Saved data entries:
· · · · · · ·

(** * KnowledgeGlow: the content-processing pipeline and the knowledge store

    A shallow embedding of [ai-service/app/routes/processing.py],
    [ai-service/app/database.py] and the statistics route of
    [ai-service/app/routes/knowledge.py], with the properties that the
    design document states about them.

    Conventions.
    - A Python [str] is a [string]; a character is read as the code point
      of the same number, so the texts covered are those over U+0000..U+00FF.
    - A Python [int] is a [Z]; [len] is a [nat].
    - An operation that may raise returns a [result]; an operation that
      touches the database takes the table and returns the new table.
    - [CURRENT_TIMESTAMP] is an argument [now]; timestamps are [Z] (seconds),
      ordered as SQLite orders the text form it stores. *)

From Stdlib Require Import ZArith List String Ascii Bool Lia.
From Stdlib Require Import Permutation Sorted DecimalString.
From Stdlib Require DecimalNat DecimalFacts.
Import ListNotations.
Local Open Scope string_scope.
Local Open Scope Z_scope.

Set Implicit Arguments.

(* ================================================================== *)
(** * Exceptions and fallible results *)
(* ================================================================== *)

(** The exceptions that the modelled code raises or lets through.
    [HTTPException] is FastAPI's; the others belong to [requests],
    [sqlite3], [json] and the built-ins. *)
Inductive exn : Type :=
| HTTPException (status_code : Z) (detail : string)
| ValueError (msg : string)
| RequestException (msg : string)
| IntegrityError
| InterfaceError
| OperationalError
| OverflowError
| JSONDecodeError.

· · · · · · ·

Copy every line of the data that carries the word "service".

*ANSWER TO THIS PROBLEM:*
    A shallow embedding of [ai-service/app/routes/processing.py],
    [ai-service/app/database.py] and the statistics route of
    [ai-service/app/routes/knowledge.py], with the properties that the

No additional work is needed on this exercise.